(* ===== verification/Admission.v ===== *)
(** * Admission: registration and handlers ([pkg/admission/admission.go],
    [pkg/webhooks/types.go], [defaulter.go], [validator.go], [pkg/util/errors.go])

    The API server is told which webhooks to call ([registry]); each call is
    handled by a [mutatingHandler] or a [validatingHandler] around an
    implementation of the interface [Defaulter] or [Validator].  The handlers are
    generic in the type of objects; [Webhooks] gives the implementations. *)

From S2P Require Import Prelude GoLib Kube.

(** ** Webhook configurations *)

Inductive OperationType : Type := CreateOp | UpdateOp | DeleteOp | ConnectOp.
#[export] Instance OperationType_eq_dec : EqDecision OperationType.
Proof. solve_decision. Defined.

Record RuleWithOperations : Type := mkRuleWithOperations {
  rule_Operations : list OperationType;
  rule_APIGroups : list string;
  rule_APIVersions : list string;
  rule_Resources : list string
}.

Record Webhook : Type := mkWebhook {
  wh_Name : string;
  wh_ServiceNamespace : string;
  wh_ServiceName : string;
  wh_Path : string;
  wh_CABundle : string;
  wh_FailurePolicy : string;
  wh_MatchPolicy : string;
  wh_Rules : list RuleWithOperations;
  wh_SideEffects : string;
  wh_AdmissionReviewVersions : list string;
  (** the match labels of the selector, if there is one *)
  wh_NamespaceSelector : option (gmap string string)
}.

Definition NewRule (operations : list OperationType) (apiGroups apiVersions resources : list string) :
    RuleWithOperations :=
  mkRuleWithOperations operations apiGroups apiVersions resources.

Definition NewMutatingWebhook (name svcNamespace svcName path caBundle : string)
    (namespaceSelector : option (gmap string string)) (rules : list RuleWithOperations) : Webhook :=
  mkWebhook name svcNamespace svcName path caBundle "Fail" "Exact" rules "None" ["v1"] namespaceSelector.

Definition NewValidatingWebhook (name svcNamespace svcName path caBundle : string)
    (namespaceSelector : option (gmap string string)) (rules : list RuleWithOperations) : Webhook :=
  mkWebhook name svcNamespace svcName path caBundle "Fail" "Exact" rules "None" ["v1"] namespaceSelector.

(** The package variables. *)
Record registry : Type := mkRegistry {
  mutatingWebhooks : gmap string Webhook;
  validatingWebhooks : gmap string Webhook
}.

Definition empty_registry : registry := mkRegistry ∅ ∅.

Definition RegisterMutatingWebhook (name : string) (webhook : Webhook) (r : registry) : registry :=
  mkRegistry (<[name := webhook]> (mutatingWebhooks r)) (validatingWebhooks r).

Definition RegisterValidatingWebhook (name : string) (webhook : Webhook) (r : registry) : registry :=
  mkRegistry (mutatingWebhooks r) (<[name := webhook]> (validatingWebhooks r)).

Definition DefaultMutatingWebhookConfigurationName : string := "flomesh-mutating-webhook-configuration".
Definition DefaultValidatingWebhookConfigurationName : string := "flomesh-validating-webhook-configuration".

Record WebhookConfiguration : Type := mkWebhookConfiguration {
  wc_Name : string;
  wc_Webhooks : list Webhook
}.

Section configurations.
Context `{MapRange}.

Definition NewMutatingWebhookConfiguration (r : registry) : option WebhookConfiguration :=
  if bool_decide (size (mutatingWebhooks r) = 0) then None
  else Some (mkWebhookConfiguration DefaultMutatingWebhookConfigurationName
               (go_range (mutatingWebhooks r)).*2).

(** The emptiness test is that of the mutating webhooks. *)
Definition NewValidatingWebhookConfiguration (r : registry) : option WebhookConfiguration :=
  if bool_decide (size (mutatingWebhooks r) = 0) then None
  else Some (mkWebhookConfiguration DefaultValidatingWebhookConfigurationName
               (go_range (validatingWebhooks r)).*2).
End configurations.

(** ** Errors *)

(** An [error], which may carry an API status ([goerrors.As]). *)
Inductive verror : Type :=
| StatusError (status : string)
| PlainError (msg : string).

Definition verror_Error (e : verror) : string :=
  match e with StatusError s => s | PlainError m => m end.

(** [util.ErrorListToError]: every message once, in order. *)
Definition ErrorListToError (errorList : list string) : option verror :=
  match errorList with
  | [] => None
  | _ => Some (PlainError (Join (sort_Strings (elements (list_to_set errorList : gset string))) ", "))
  end.

(** ** Requests and responses *)

Record AdmissionRequest : Type := mkRequest {
  req_Operation : OperationType;
  req_Object : string;
  req_OldObject : string
}.

Record AdmissionResponse : Type := mkAdmissionResponse {
  resp_Allowed : bool;
  (** HTTP status code and message *)
  resp_Code : Z;
  resp_Message : string;
  (** the patch, if there is one *)
  resp_Patch : option string
}.

(** sigs.k8s.io/controller-runtime/pkg/webhook/admission and encoding/json.
    Decoding is into an object that may hold values already. *)
Class AdmissionLib (O : Type) : Type := {
  Decode : AdmissionRequest → O → result string O;
  DecodeRaw : string → O → result string O;
  json_Marshal : O → result string string;
  Allowed : string → AdmissionResponse;
  Denied : string → AdmissionResponse;
  Errored : Z → string → AdmissionResponse;
  PatchResponseFromRaw : string → string → AdmissionResponse;
  (** the response with this status *)
  status_response : bool → string → AdmissionResponse
}.

(** What the documentation says of it. *)
Class AdmissionLaws (O : Type) `{AdmissionLib O} : Prop := {
  Allowed_allows : ∀ msg, resp_Allowed (Allowed msg) = true;
  Denied_denies : ∀ msg, resp_Allowed (Denied msg) = false;
  Errored_denies : ∀ code msg, resp_Allowed (Errored code msg) = false;
  PatchResponse_allows : ∀ orig cur, resp_Allowed (PatchResponseFromRaw orig cur) = true;
  status_response_allowed : ∀ b s, resp_Allowed (status_response b s) = b;
  (** "It errors out if req.Object.Raw is empty i.e. containing 0 raw bytes." *)
  Decode_empty : ∀ req o, req_Object req = "" → ∃ e, Decode req o = Err e;
  (** Otherwise it decodes req.Object. *)
  Decode_raw : ∀ req o, req_Object req ≠ "" → Decode req o = DecodeRaw (req_Object req) o
}.

(** ** The handlers *)

Record Defaulter (O : Type) : Type := mkDefaulter {
  d_RuntimeObject : option O;
  SetDefaults : O → go O
}.
Arguments mkDefaulter {O}.
Arguments d_RuntimeObject {O}.
Arguments SetDefaults {O}.

Record Validator (O : Type) : Type := mkValidator {
  v_RuntimeObject : option O;
  ValidateCreate : O → option verror;
  ValidateUpdate : O → O → option verror;
  ValidateDelete : O → option verror
}.
Arguments mkValidator {O}.
Arguments v_RuntimeObject {O}.
Arguments ValidateCreate {O}.
Arguments ValidateUpdate {O}.
Arguments ValidateDelete {O}.

Section handlers.
Context {O : Type} `{AdmissionLib O}.

(** [nil] when there is no handler. *)
Definition mutatingHandler_Handle (defaulter : option (Defaulter O)) (req : AdmissionRequest) :
    go AdmissionResponse :=
  h ← deref defaulter;
  match d_RuntimeObject h with
  | None => Ret (Allowed "Not supported Kind")
  | Some obj =>
    match Decode req obj with
    | Err e => Ret (Errored 400 e)
    | Ok obj =>
      obj ← SetDefaults h obj;
      Ret (match json_Marshal obj with
           | Err e => Errored 500 e
           | Ok marshalled => PatchResponseFromRaw (req_Object req) marshalled
           end)
    end
  end.

Definition validationResponseFromStatus (allowed : bool) (status : string) : AdmissionResponse :=
  status_response allowed status.

(** The response to what a validation returned. *)
Definition validation_response (err : option verror) : AdmissionResponse :=
  match err with
  | Some (StatusError status) => validationResponseFromStatus false status
  | Some (PlainError msg) => Denied msg
  | None => Allowed ""
  end.

Definition validatingHandler_Handle (validator : option (Validator O)) (req : AdmissionRequest) :
    go AdmissionResponse :=
  h ← deref validator;
  Ret match v_RuntimeObject h with
  | None => Allowed "Not supported Kind"
  | Some obj =>
    match Decode req obj with
    | Err e => Errored 400 e
    | Ok obj =>
      match req_Operation req with
      | CreateOp =>
        match Decode req obj with
        | Err e => Errored 400 e
        | Ok obj => validation_response (ValidateCreate h obj)
        end
      | UpdateOp =>
        let oldObj := obj in
        match DecodeRaw (req_Object req) obj with
        | Err e => Errored 400 e
        | Ok obj =>
          match DecodeRaw (req_OldObject req) oldObj with
          | Err e => Errored 400 e
          | Ok oldObj => validation_response (ValidateUpdate h oldObj obj)
          end
        end
      | DeleteOp =>
        match DecodeRaw (req_OldObject req) obj with
        | Err e => Errored 400 e
        | Ok obj => validation_response (ValidateDelete h obj)
        end
      | ConnectOp => Allowed ""
      end
    end
  end.

Definition DefaultingWebhookFor (defaulter : Defaulter O) : AdmissionRequest → go AdmissionResponse :=
  mutatingHandler_Handle (Some defaulter).
Definition ValidatingWebhookFor (validator : Validator O) : AdmissionRequest → go AdmissionResponse :=
  validatingHandler_Handle (Some validator).

(** ** What an answer means *)

(** The document is an encoding of the object: decoded into the empty object [zero] it
    gives the object, and decoded into the object itself it leaves it as it is.  Nothing
    is said of decoding into other objects: as in encoding/json, these keep the fields
    and map entries that the document does not have. *)
Definition encodes (zero : O) (raw : string) (o : O) : Prop :=
  raw ≠ "" ∧ DecodeRaw raw zero = Ok o ∧ DecodeRaw raw o = Ok o.

Context `{!AdmissionLaws O}.

Lemma validation_response_allowed err : resp_Allowed (validation_response err) = true ↔ err = None.
Proof.
  destruct err as [[s|m]|]; simpl.
  - unfold validationResponseFromStatus. by rewrite status_response_allowed.
  - by rewrite Denied_denies.
  - by rewrite Allowed_allows.
Qed.

Lemma Decode_encodes zero req o :
  encodes zero (req_Object req) o → Decode req zero = Ok o ∧ Decode req o = Ok o.
Proof. intros (Hne & Hz & Ho). by rewrite !Decode_raw, Hz, Ho. Qed.

(** A create request is allowed exactly when the validator accepts its object. *)
Lemma create_allowed v req z o :
  v_RuntimeObject v = Some z → req_Operation req = CreateOp → encodes z (req_Object req) o →
  ∃ resp, ValidatingWebhookFor v req = Ret resp ∧
    (resp_Allowed resp = true ↔ ValidateCreate v o = None).
Proof.
  intros Hz Hop [Hd1 Hd2]%Decode_encodes. eexists. split; [reflexivity|].
  rewrite Hz, Hop, Hd1, Hd2. apply validation_response_allowed.
Qed.

(** An update request is allowed exactly when the validator accepts the change from
    what the old document gives when it is decoded into the new object. *)
Lemma update_allowed v req z o old :
  v_RuntimeObject v = Some z → req_Operation req = UpdateOp →
  encodes z (req_Object req) o → DecodeRaw (req_OldObject req) o = Ok old →
  ∃ resp, ValidatingWebhookFor v req = Ret resp ∧
    (resp_Allowed resp = true ↔ ValidateUpdate v old o = None).
Proof.
  intros Hz Hop Henc Hold. destruct (Decode_encodes _ _ _ Henc) as [Hd1 _]. destruct Henc as (_ & _ & Hd2).
  eexists. split; [reflexivity|].
  rewrite Hz, Hop, Hd1. simpl. rewrite Hd2, Hold. apply validation_response_allowed.
Qed.

(** A delete request carries no object: it is refused before the validator is
    asked. *)
Theorem delete_is_refused v req z :
  v_RuntimeObject v = Some z → req_Operation req = DeleteOp → req_Object req = "" →
  ∃ e, ValidatingWebhookFor v req = Ret (Errored 400 e).
Proof.
  intros Hz Hop Hempty. destruct (Decode_empty req z Hempty) as [e He].
  exists e. unfold ValidatingWebhookFor, validatingHandler_Handle. simpl. by rewrite Hz, He.
Qed.

(** A mutating handler answers with the patch from the object it was sent to
    the defaulted one. *)
Lemma mutation_response d req z o o' raw :
  d_RuntimeObject d = Some z → encodes z (req_Object req) o →
  SetDefaults d o = Ret o' → json_Marshal o' = Ok raw →
  DefaultingWebhookFor d req = Ret (PatchResponseFromRaw (req_Object req) raw).
Proof.
  intros Hz Ho Hd Hm. unfold DefaultingWebhookFor, mutatingHandler_Handle. simpl.
  destruct (Decode_encodes _ _ _ Ho) as [Hd1 _]. rewrite Hz, Hd1, Hd. simpl. by rewrite Hm.
Qed.
End handlers.

(** ** Error lists *)

Lemma ErrorListToError_None l : ErrorListToError l = None ↔ l = [].
Proof. by destruct l. Qed.

(** The message depends only on which errors there are. *)
Lemma ErrorListToError_set l l' :
  (∀ e, e ∈ l ↔ e ∈ l') → ErrorListToError l = ErrorListToError l'.
Proof.
  intros Hl. destruct l as [|e l], l' as [|e' l'].
  - done.
  - exfalso. specialize (Hl e'). set_solver.
  - exfalso. specialize (Hl e). set_solver.
  - unfold ErrorListToError.
    by assert (list_to_set (e :: l) = (list_to_set (e' :: l') : gset string)) as -> by set_solver.
Qed.
Definition bare_lib : ConfigLib := {|
  json_Unmarshal := fun s => if bool_decide (s = "{}") then Ok bare_config
                             else if bool_decide (s = "{defaulted}") then Ok (default_mesh_config bare_config)
                             else Err "syntax";
  json_MarshalIndent := fun cfg => if bool_decide (im_Repository (mc_Images cfg) = "") then Ok "{}" else Ok "{defaulted}";
  validate_Struct := fun _ => None;
  sjson_Set := fun j k _ => Ok (j +:+ k);
  IssueCertificate := fun _ => Ok (mkCertificate "crt" "key" "ca")
|}.

Definition sample_cm : ConfigMap :=
  mkConfigMap (named "erie-canal" MeshConfigName) (Some {[ MeshConfigJsonName := "{}" ]}).

Lemma mesh_config_defaults_witness :
  ∃ cm', @ConfigMapDefaulter_SetDefaults bare_lib sample_gateway_lib (sample_wh_env [])
           (@OConfigMap sample_gateway_lib sample_cm) = Ret (@OConfigMap sample_gateway_lib cm') ∧
    @ParseMeshConfig bare_lib sample_md cm' = Ok (default_mesh_config bare_config).
Proof.
  destruct (@mesh_config_defaults bare_lib sample_gateway_lib (sample_wh_env []) sample_cm)
    as (cm' & Hd & _ & Hp & _).
  - intros cfg [= <-]. split; reflexivity.
  - exists cm'. split; [exact Hd|exact Hp].
Defined.

Definition sample_secret_ingress : Ingress :=
  mkIngress (mkMeta "ns" "one" "" "" 0 None None
               (Some {[ PipyIngressAnnotationUpstreamSSLSecret := "ns/sec" ]}) [] None)
    (Some "pipy") [mkTLS ["a.com"] "sec"] (ing_Rules (sample_ingress "pipy" "one")).

Lemma sample_secrets_synced nn :
  we_Secret (sample_wh_env []) nn = Ok tt → ∃ data, env_Secrets sample_tls_env nn = Ok data.
Proof. simpl. case_bool_decide; [by eexists|done]. Qed.

Lemma admitted_ingress_has_secrets_witness :
  is_Some (SSLCert (@ingressUpstream sample_lib sample_tls_env
             (Annotations (ing_Meta sample_secret_ingress)) sample_secret_ingress None)) ∧
  is_Some (fetchSSLCert sample_tls_env sample_secret_ingress "ns" "sec").
Proof.
  destruct (@admitted_ingress_has_secrets sample_lib sample_gateway_lib (sample_wh_env []) sample_tls_env
              sample_secrets_synced sample_secret_ingress) as (Hu & _ & Ht).
  - reflexivity.
  - reflexivity.
  - split; [apply Hu; done|]. apply (Ht (mkTLS ["a.com"] "sec")); [by left|done|reflexivity].
Defined.
(* ===== verification/Connectors.v ===== *)
(** * Connectors: creation and start ([pkg/cluster/connector.go],
    [pkg/cluster/local.go], [pkg/cluster/remote.go], [pkg/cluster/context],
    [pkg/version], [pkg/cache/remote_cache.go], [pkg/cache/cache.go])

    How a connector comes to life: the check of the server's version, the choice
    between the local and the remote connector, and the order in which [Run]
    starts the controllers, the informers and the loops.  The semver library and
    the answers of the API server are parameters. *)

From S2P Require Import Prelude GoLib Clientset Kube CacheTypes McsTypes Config RemoteConnector.
From Stdlib Require Import Ascii.

(** [strings.ReplaceAll] of one byte by another. *)
Fixpoint ReplaceByte (old new : ascii) (s : string) : string :=
  match s with
  | EmptyString => EmptyString
  | String c s => String (if Ascii.eqb c old then new else c) (ReplaceByte old new s)
  end.

(** ** The version of the server *)

(** [semver.Version], of which the code uses literals and comparisons. *)
Class SemverLib : Type := {
  Version : Type;
  version_lit : N → N → N → Version;
  Version_EQ : Version → Version → bool;
  Version_GTE : Version → Version → bool;
  (** panics when the text is no version *)
  MustParse : string → go Version
}.

Section version.
Context `{SemverLib}.

Definition zero_version : Version := version_lit 0 0 0.
Definition MinK8sVersion : Version := version_lit 1 19 0.
Definition MinEndpointSliceVersion : Version := version_lit 1 21 0.

(** [server] is the answer of the discovery client: the git version. *)
Definition getServerVersion (server : result string string) : go (result string Version) :=
  match server with
  | Err e => Ret (Err e)
  | Ok gitVersion =>
    let gitVersion :=
      if (1 <? String.length gitVersion)%nat && String.prefix "v" gitVersion
      then String.substring 1 (String.length gitVersion - 1) gitVersion else gitVersion in
    v ← MustParse gitVersion; Ret (Ok v)
  end.

(** The package variable [ServerVersion] is threaded; [os.Exit] is the error. *)
Definition detectServerVersion (server : result string string) (ServerVersion : Version) :
    go (result string Version) :=
  if Version_EQ ServerVersion zero_version then
    r ← getServerVersion server;
    match r with Err _ => Ret (Err "exit status 1") | Ok ver => Ret (Ok ver) end
  else Ret (Ok ServerVersion).

Definition IsSupportedK8sVersion (server : result string string) (ServerVersion : Version) :
    go (result string (bool * Version)) :=
  r ← detectServerVersion server ServerVersion;
  match r with Err e => Ret (Err e) | Ok v => Ret (Ok (Version_GTE v MinK8sVersion, v)) end.

Definition IsEndpointSliceEnabled (server : result string string) (ServerVersion : Version) :
    go (result string (bool * Version)) :=
  r ← detectServerVersion server ServerVersion;
  match r with Err e => Ret (Err e) | Ok v => Ret (Ok (Version_GTE v MinEndpointSliceVersion, v)) end.

(** ** Creating a connector *)

Inductive Connector : Type :=
| LocalConnector (cfg : ConnectorConfig)
| RemoteConnector (cfg : ConnectorConfig).

(** The answers of the cluster of the connector. *)
Record connector_answers : Type := mkConnectorAnswers {
  (** kube.NewAPIForConfig, see [Clientset] *)
  ca_API : go (result string unit);
  ca_ServerVersion : result string string;
  (** the deployment of the manager *)
  ca_Manager : result kerror unit
}.

Definition NewConnector (ca : connector_answers) (cfg : ConnectorConfig) (ServerVersion : Version) :
    go (result string Connector * Version) :=
  api ← ca_API ca;
  match api with
  | Err e => Ret (Err e, ServerVersion)
  | Ok _ =>
    r ← IsSupportedK8sVersion (ca_ServerVersion ca) ServerVersion;
    match r with
    | Err e => Ret (Err e, ServerVersion)
    | Ok (supported, ServerVersion) =>
      if negb supported then Ret (Err "kubernetes server version is not supported", ServerVersion)
      else match ca_Manager ca with
           | Err NotFound => Ret (Err "not found", ServerVersion)
           | Err _ => Ret (Err "Get ErieCanal manager component error", ServerVersion)
           | Ok _ =>
             if cc_inCluster cfg then Ret (Ok (LocalConnector cfg), ServerVersion)
             else Ret (Ok (RemoteConnector cfg), ServerVersion)
           end
    end
  end.
End version.

(** ** The context of a connector ([pkg/cluster/context/types.go]) *)

Record ConnectorContext : Type := mkConnectorContext {
  cx_ClusterKey : string;
  cx_SpecHash : string;
  cx_ConnectorConfig : ConnectorConfig;
  cx_StopCh : nat
}.

(** No deadline, a nil channel, no error: the context is never cancelled. *)
Definition ctx_Deadline (c : ConnectorContext) : option Z := None.
Definition ctx_Done (c : ConnectorContext) : option nat := None.
Definition ctx_Err (c : ConnectorContext) : option string := None.
(** [isKey]: the key is [&ConnectorCtxKey] *)
Definition ctx_Value (c : ConnectorContext) (isKey : bool) : option ConnectorContext :=
  if isKey then Some c else None.

(** ** The cache of a remote cluster ([pkg/cache/remote_cache.go]) *)

Record RemoteCache : Type := mkRemoteCache {
  rc_connectorConfig : ConnectorConfig;
  rc_serviceExportSynced : bool;
  rc_initialized : Z;
  rc_runnerName : string
}.

Definition newRemoteCache (ctx : ConnectorContext) : RemoteCache :=
  let formattedKey := ReplaceByte "/" "-" (cx_ClusterKey ctx) in
  mkRemoteCache (cx_ConnectorConfig ctx) false 0 ("sync-runner-" +:+ formattedKey).

Definition RemoteCache_setInitialized (value : bool) (c : RemoteCache) : RemoteCache :=
  mkRemoteCache (rc_connectorConfig c) (rc_serviceExportSynced c) (if value then 1 else 0)%Z (rc_runnerName c).

(** "Nothing to do for the time-being" *)
Definition syncManagedCluster (c : RemoteCache) : RemoteCache := c.

Definition OnServiceExportSynced (c : RemoteCache) : RemoteCache :=
  let c := mkRemoteCache (rc_connectorConfig c) true (rc_initialized c) (rc_runnerName c) in
  syncManagedCluster (RemoteCache_setInitialized (rc_serviceExportSynced c) c).

(** ** Starting *)

Inductive resource : Type :=
| RService | REndpoints | RIngressClass | RIngress | RServiceImport | RSecret | RServiceExport.
#[export] Instance resource_eq_dec : EqDecision resource.
Proof. solve_decision. Defined.

Inductive start_action : Type :=
| StartRecording
| RunController (r : resource)
| RunInformer (r : resource)
| WaitForCacheSync (rs : list resource)
| HandleError
| Sleep
| RunProcessEvent
| RunSyncLoop.
#[export] Instance start_action_eq_dec : EqDecision start_action.
Proof. solve_decision. Defined.

(** How [Run] ends: with an error, or waiting for a channel that nobody writes to. *)
Inductive run_end : Type := Returned (err : string) | Waiting.

Section run.
(** [c.cache.GetBroadcaster() != nil && c.k8sAPI.EventClient != nil] *)
Context (recording : bool).
(** What [WaitForCacheSync] answers; [false] when the process is being stopped. *)
Context (synced : list resource → bool).

Definition wait_for (rs : list resource) : list start_action :=
  WaitForCacheSync rs :: if synced rs then [] else [HandleError].

Definition record_events : list start_action := if recording then [StartRecording] else [].

(** [derived] is the result of [ensureCodebaseDerivatives]. *)
Definition LocalConnector_Run (derived : result string unit) : list start_action * run_end :=
  match derived with
  | Err e => ([], Returned e)
  | Ok _ =>
    (record_events ++
     [RunController RService; RunController REndpoints; RunController RIngressClass; RunController RIngress;
      RunController RServiceImport; RunController RSecret;
      RunInformer RService; RunInformer REndpoints; RunInformer RSecret; RunInformer RIngressClass] ++
     wait_for [REndpoints; RService; RSecret] ++
     wait_for [RIngressClass] ++
     RunInformer RServiceImport :: wait_for [RServiceImport] ++
     Sleep :: RunInformer RIngress :: wait_for [RIngress] ++
     [RunSyncLoop], Waiting)
  end.

(** [later] is the configuration as it is read after the wait. *)
Definition RemoteConnector_Run `{ConfigLib} (md : ErieCanalMetadata)
    (apiUpdate : ConfigMap → result string ConfigMap) (c : ConnectorConfig) (w : cfg_world)
    (later : cfg_world → cfg_world) : go (list start_action * run_end) :=
  r ← updateConfigsOfManagedCluster md apiUpdate c w;
  match r.1 with
  | Err e => Ret ([], Returned e)
  | Ok _ =>
    mc ← GetConfig md (later r.2);
    Ret (record_events ++ [RunController RServiceExport; RunInformer RServiceExport] ++
         wait_for [RServiceExport] ++
         Sleep :: (if mc_IsManaged mc then [RunProcessEvent] else []) ++ [RunSyncLoop], Waiting)
  end.
End run.
Lemma manager_publishes_base_witness :
  sample_main.1 = Ret (Ok tt) ∧
  ∃ ct resp, (POST (fullFileApiPath "/base/ingress/lib/main.js") ct
    (inr (C_string "// /repo/scripts/ingress/lib/main.js")), Ok resp) ∈ ses_log sample_main.2.
Proof.
  assert (sample_main.1 = Ret (Ok tt)) as Hr by (vm_compute; reflexivity). split; [exact Hr|].
  destruct (@manager_publishes_base sample_config_lib sample_resty sample_poll sample_poll_laws sample_walk
    sample_read zeroMeshConfig fresh_session sample_main.2) as (lp & l1 & l2 & lset & b1 & b2 & Hl & _ & (_ & _ & Hpub) & _).
  { change (sample_main = (Ret (Ok tt), sample_main.2)). rewrite <-Hr. apply surjective_pairing. }
  destruct (Hpub ["/repo/scripts/ingress/lib/main.js"] "/lib" "main.js" "// /repo/scripts/ingress/lib/main.js")
    as (ct & resp & _ & Hin); [reflexivity|reflexivity|by left|reflexivity|].
  exists ct, resp. rewrite Hl, !elem_of_app. tauto.
Defined.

------

• **Problem description**:
Beginning with the line that has "Definition NewMutatingWebhook (name" and ending with the line that has "Record registry : Type", set down the lines above exactly and include no others.

• **Written response**:
Definition NewMutatingWebhook (name svcNamespace svcName path caBundle : string)
    (namespaceSelector : option (gmap string string)) (rules : list RuleWithOperations) : Webhook :=
  mkWebhook name svcNamespace svcName path caBundle "Fail" "Exact" rules "None" ["v1"] namespaceSelector.

Definition NewValidatingWebhook (name svcNamespace svcName path caBundle : string)
    (namespaceSelector : option (gmap string string)) (rules : list RuleWithOperations) : Webhook :=
  mkWebhook name svcNamespace svcName path caBundle "Fail" "Exact" rules "None" ["v1"] namespaceSelector.

(** The package variables. *)
Record registry : Type := mkRegistry {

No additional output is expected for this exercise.